▶ [TASK TO CARRY OUT]: Repeat the data precisely as given.

▶ [Stored items]:
════════════════════

Definition opened (d : Disk) (path : Path) (revision : list Z) (r : CacheReader) : Prop :=
  ∃ bytes dsc rest, entry d (path ++ [DESCRIPTOR]) = Some (File bytes) ∧ from_slice bytes = Some dsc ∧
    validate_descriptor dsc = Ok () ∧ source_revision_identity dsc = revision ∧ is_u64 (event_count dsc) ∧
    entry d (path ++ [EVENTS]) = Some (File (header (event_count dsc) ++ rest)) ∧
    r = mk_reader (path ++ [EVENTS]) 19 dsc (event_count dsc) 0 [] None None None false.
(** The bytes of the events file. *)
Definition events_u8 (d : Disk) (path : Path) : Prop := ∀ b, entry d (path ++ [EVENTS]) = Some (File b) → Forall is_u8 b.
Lemma gives_open_bound d path revision r :
  (events_u8 d path → gives (open_bound path revision) d r → opened d path revision r) ∧ (opened d path revision r → gives (open_bound path revision) d r).
Proof.
  unfold open_bound, open_inner, opened, events_u8. split.
  - intros Hu (bytes & Hb%gives_read & H)%gives_bind; [|auto with osmium]. apply gives_bind in H as (dsc & Hdsc%gives_ok_or & H); [|auto with osmium].
    apply gives_bind in H as ([] & Hv%gives_lift & H); [|auto with osmium]. apply gives_bind in H as (u & Hrev%gives_check & H); [|auto with osmium].
    apply bool_decide_eq_false, dec_stable in Hrev. cbv zeta in H. apply gives_bind in H as (u1 & Ho%gives_open & H); [|auto with osmium].
    destruct (entry d (path ++ [EVENTS])) as [[|content]|] eqn:Ec; [| |done].
    { apply gives_bind in H as (m & Hm & _); [|apply quiet_read_exact]. unfold read_exact in Hm. apply gives_bind in Hm as (c & Hc%gives_read & _); [congruence|auto with osmium]. }
    apply gives_bind in H as (m & Hm & H); [|apply quiet_read_exact]. apply (gives_read_exact d _ content) in Hm as (r1 & Hm & Hlm); [|done..].
    apply gives_bind in H as (u2 & Hmagic%gives_check & H); [|auto with osmium]. apply bool_decide_eq_false, dec_stable in Hmagic.
    apply gives_bind in H as (f & Hf & H); [|apply quiet_read_exact]. apply (gives_read_exact d _ content) in Hf as (r2 & Hf & Hlf); [|done..].
    apply gives_bind in H as (n & Hn & H); [|apply quiet_read_exact]. apply (gives_read_exact d _ content) in Hn as (r3 & Hn & Hln); [|done..].
    apply gives_bind in H as (u3 & Hh%gives_check & <-%gives_ret); [|auto with osmium]. apply orb_false_iff in Hh as [Hh1%negb_false_iff%Z.eqb_eq Hh2%negb_false_iff%Z.eqb_eq].
    specialize (Hu content eq_refl). subst m. change (drop (Z.to_nat 0) content) with content in Hm. rewrite Hm in Hf, Hn, Hu.
    change (drop (Z.to_nat 9) (CACHE_MAGIC ++ r1)) with r1 in Hf. change (drop (Z.to_nat 11) (CACHE_MAGIC ++ r1)) with (drop 2 r1) in Hn.
    apply Forall_app in Hu as [_ Hu]. rewrite Hf in Hn, Hu. assert (Hlf' : length f = 2%nat) by (unfold zlen in Hlf; lia). assert (Hln' : length n = 8%nat) by (unfold zlen in Hln; lia).
    rewrite <-Hlf', drop_app_length in Hn. apply Forall_app in Hu as [Huf Hu]. rewrite Hn in Hu. apply Forall_app in Hu as [Hun _].
    assert (Ef : f = be_bytes 2 CACHE_FORMAT_VERSION) by (rewrite <-Hh1, <-Hlf'; symmetry; by apply be_bytes_from_be).
    assert (En : n = be_bytes 8 (event_count dsc)) by (rewrite <-Hh2, <-Hln'; symmetry; by apply be_bytes_from_be).
    exists bytes, dsc, r3. do 4 (split; [done|]). split; [rewrite <-Hh2; pose proof (from_be_range n Hun) as Hr; rewrite Hln' in Hr; unfold is_u64, u64_max; lia|].
    split; [|by rewrite Hh2]. unfold header. by rewrite Hm, Hf, Hn, Ef, En, <-!app_assoc.
  - intros (bytes & dsc & rest & Hb & Hdsc & Hv & Hrev & Hc & He & ->).
    assert (Hread : ∀ p n x r1, drop (Z.to_nat p) (header (event_count dsc) ++ rest) = x ++ r1 → zlen x = n → 0 ≤ n → gives (read_exact (path ++ [EVENTS]) p n) d x).
    { intros p n x r1 Hd Hx Hn. eapply gives_read_exact; [exact He|done|]. by exists r1. }
    assert (Hz : ∀ w z, zlen (be_bytes w z) = Z.of_nat w) by (intros; unfold zlen; by rewrite length_be_bytes). unfold header in Hread. rewrite <-!app_assoc in Hread.
    apply gives_bind; [auto with osmium|]. exists bytes. split; [by apply gives_read|]. apply gives_bind; [auto with osmium|]. exists dsc. split; [by apply gives_ok_or|].
    apply gives_bind; [auto with osmium|]. exists (). split; [by apply gives_lift|]. apply gives_bind; [auto with osmium|]. exists (). split; [by apply gives_check, bool_decide_eq_false; intros []|].
    cbv zeta. apply gives_bind; [auto with osmium|]. exists (). split; [apply gives_open; by rewrite He|]. apply gives_bind; [apply quiet_read_exact|]. exists CACHE_MAGIC.
    split; [by eapply Hread|]. apply gives_bind; [auto with osmium|]. exists (). split; [by apply gives_check, bool_decide_eq_false; intros []|].
    apply gives_bind; [apply quiet_read_exact|]. exists (be_bytes 2 CACHE_FORMAT_VERSION). split; [by eapply Hread|]. apply gives_bind; [apply quiet_read_exact|]. exists (be_bytes 8 (event_count dsc)).
    assert (Hcount : from_be (be_bytes 8 (event_count dsc)) = event_count dsc) by (apply from_be_be_bytes; unfold is_u64, u64_max in Hc; lia).
    split; [by eapply (Hread 11 8); [|apply Hz|]|]. apply gives_bind; [auto with osmium|]. exists ().
    assert (Hformat : from_be (be_bytes 2 CACHE_FORMAT_VERSION) = CACHE_FORMAT_VERSION) by (vm_compute; reflexivity).
    rewrite Hcount, Hformat, !Z.eqb_refl. split; [by apply gives_check|]. by apply gives_ret.
Qed.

════════════════════

▶ [SOLUTION TO THIS EXERCISE]:
Definition opened (d : Disk) (path : Path) (revision : list Z) (r : CacheReader) : Prop :=
  ∃ bytes dsc rest, entry d (path ++ [DESCRIPTOR]) = Some (File bytes) ∧ from_slice bytes = Some dsc ∧
    validate_descriptor dsc = Ok () ∧ source_revision_identity dsc = revision ∧ is_u64 (event_count dsc) ∧
    entry d (path ++ [EVENTS]) = Some (File (header (event_count dsc) ++ rest)) ∧
    r = mk_reader (path ++ [EVENTS]) 19 dsc (event_count dsc) 0 [] None None None false.
(** The bytes of the events file. *)
Definition events_u8 (d : Disk) (path : Path) : Prop := ∀ b, entry d (path ++ [EVENTS]) = Some (File b) → Forall is_u8 b.
Lemma gives_open_bound d path revision r :
  (events_u8 d path → gives (open_bound path revision) d r → opened d path revision r) ∧ (opened d path revision r → gives (open_bound path revision) d r).
Proof.
  unfold open_bound, open_inner, opened, events_u8. split.
  - intros Hu (bytes & Hb%gives_read & H)%gives_bind; [|auto with osmium]. apply gives_bind in H as (dsc & Hdsc%gives_ok_or & H); [|auto with osmium].
    apply gives_bind in H as ([] & Hv%gives_lift & H); [|auto with osmium]. apply gives_bind in H as (u & Hrev%gives_check & H); [|auto with osmium].
    apply bool_decide_eq_false, dec_stable in Hrev. cbv zeta in H. apply gives_bind in H as (u1 & Ho%gives_open & H); [|auto with osmium].
    destruct (entry d (path ++ [EVENTS])) as [[|content]|] eqn:Ec; [| |done].
    { apply gives_bind in H as (m & Hm & _); [|apply quiet_read_exact]. unfold read_exact in Hm. apply gives_bind in Hm as (c & Hc%gives_read & _); [congruence|auto with osmium]. }
    apply gives_bind in H as (m & Hm & H); [|apply quiet_read_exact]. apply (gives_read_exact d _ content) in Hm as (r1 & Hm & Hlm); [|done..].
    apply gives_bind in H as (u2 & Hmagic%gives_check & H); [|auto with osmium]. apply bool_decide_eq_false, dec_stable in Hmagic.
    apply gives_bind in H as (f & Hf & H); [|apply quiet_read_exact]. apply (gives_read_exact d _ content) in Hf as (r2 & Hf & Hlf); [|done..].
    apply gives_bind in H as (n & Hn & H); [|apply quiet_read_exact]. apply (gives_read_exact d _ content) in Hn as (r3 & Hn & Hln); [|done..].
    apply gives_bind in H as (u3 & Hh%gives_check & <-%gives_ret); [|auto with osmium]. apply orb_false_iff in Hh as [Hh1%negb_false_iff%Z.eqb_eq Hh2%negb_false_iff%Z.eqb_eq].
    specialize (Hu content eq_refl). subst m. change (drop (Z.to_nat 0) content) with content in Hm. rewrite Hm in Hf, Hn, Hu.
    change (drop (Z.to_nat 9) (CACHE_MAGIC ++ r1)) with r1 in Hf. change (drop (Z.to_nat 11) (CACHE_MAGIC ++ r1)) with (drop 2 r1) in Hn.
    apply Forall_app in Hu as [_ Hu]. rewrite Hf in Hn, Hu. assert (Hlf' : length f = 2%nat) by (unfold zlen in Hlf; lia). assert (Hln' : length n = 8%nat) by (unfold zlen in Hln; lia).
    rewrite <-Hlf', drop_app_length in Hn. apply Forall_app in Hu as [Huf Hu]. rewrite Hn in Hu. apply Forall_app in Hu as [Hun _].
    assert (Ef : f = be_bytes 2 CACHE_FORMAT_VERSION) by (rewrite <-Hh1, <-Hlf'; symmetry; by apply be_bytes_from_be).
    assert (En : n = be_bytes 8 (event_count dsc)) by (rewrite <-Hh2, <-Hln'; symmetry; by apply be_bytes_from_be).
    exists bytes, dsc, r3. do 4 (split; [done|]). split; [rewrite <-Hh2; pose proof (from_be_range n Hun) as Hr; rewrite Hln' in Hr; unfold is_u64, u64_max; lia|].
    split; [|by rewrite Hh2]. unfold header. by rewrite Hm, Hf, Hn, Ef, En, <-!app_assoc.
  - intros (bytes & dsc & rest & Hb & Hdsc & Hv & Hrev & Hc & He & ->).
    assert (Hread : ∀ p n x r1, drop (Z.to_nat p) (header (event_count dsc) ++ rest) = x ++ r1 → zlen x = n → 0 ≤ n → gives (read_exact (path ++ [EVENTS]) p n) d x).
    { intros p n x r1 Hd Hx Hn. eapply gives_read_exact; [exact He|done|]. by exists r1. }
    assert (Hz : ∀ w z, zlen (be_bytes w z) = Z.of_nat w) by (intros; unfold zlen; by rewrite length_be_bytes). unfold header in Hread. rewrite <-!app_assoc in Hread.
    apply gives_bind; [auto with osmium|]. exists bytes. split; [by apply gives_read|]. apply gives_bind; [auto with osmium|]. exists dsc. split; [by apply gives_ok_or|].
    apply gives_bind; [auto with osmium|]. exists (). split; [by apply gives_lift|]. apply gives_bind; [auto with osmium|]. exists (). split; [by apply gives_check, bool_decide_eq_false; intros []|].
    cbv zeta. apply gives_bind; [auto with osmium|]. exists (). split; [apply gives_open; by rewrite He|]. apply gives_bind; [apply quiet_read_exact|]. exists CACHE_MAGIC.
    split; [by eapply Hread|]. apply gives_bind; [auto with osmium|]. exists (). split; [by apply gives_check, bool_decide_eq_false; intros []|].
    apply gives_bind; [apply quiet_read_exact|]. exists (be_bytes 2 CACHE_FORMAT_VERSION). split; [by eapply Hread|]. apply gives_bind; [apply quiet_read_exact|]. exists (be_bytes 8 (event_count dsc)).
    assert (Hcount : from_be (be_bytes 8 (event_count dsc)) = event_count dsc) by (apply from_be_be_bytes; unfold is_u64, u64_max in Hc; lia).
    split; [by eapply (Hread 11 8); [|apply Hz|]|]. apply gives_bind; [auto with osmium|]. exists ().
    assert (Hformat : from_be (be_bytes 2 CACHE_FORMAT_VERSION) = CACHE_FORMAT_VERSION) by (vm_compute; reflexivity).
    rewrite Hcount, Hformat, !Z.eqb_refl. split; [by apply gives_check|]. by apply gives_ret.
Qed.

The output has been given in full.